[SUPPLIED DATA]

(** A server whose certificate is rejected with the flags 8. *)
Lemma tls_connect_witness :
  unconnected (demo_setup 8) ∧
  ((∃ fuel, Connect fuel demo_ip 443 (demo_setup 8) = Ok (-0x2700, demo_connected 8)) ↔
   connect_outcome demo_ip 443 (demo_setup 8) (-0x2700) (demo_connected 8)) ∧
  (connect_outcome demo_ip 443 (demo_setup 8) (-0x2700) (demo_connected 8) →
     ∃ k, ∀ fuel, (k ≤ fuel)%nat →
       Connect fuel demo_ip 443 (demo_setup 8) = Ok (-0x2700, demo_connected 8)) ∧
  match Connect 5 demo_ip 443 (demo_setup 8) with
  | Ok (r, s') => (r =? -0x2700) && m_bConnected (this s')
  | _ => false
  end = true.
Proof.
  assert (unconnected (demo_setup 8)) as Hun by (vm_compute; reflexivity).
  split; [exact Hun|]. split; [|split; [|vm_compute; reflexivity]];
    apply (tls_connect demo_ip 443 (demo_setup 8) (-0x2700) (demo_connected 8) Hun).
Defined.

[/SUPPLIED DATA]

DESCRIPTION OF THE TASK
In the data above, how many lines carry the string "fuel"? Only the number should be given.

EXERCISE SOLUTION
3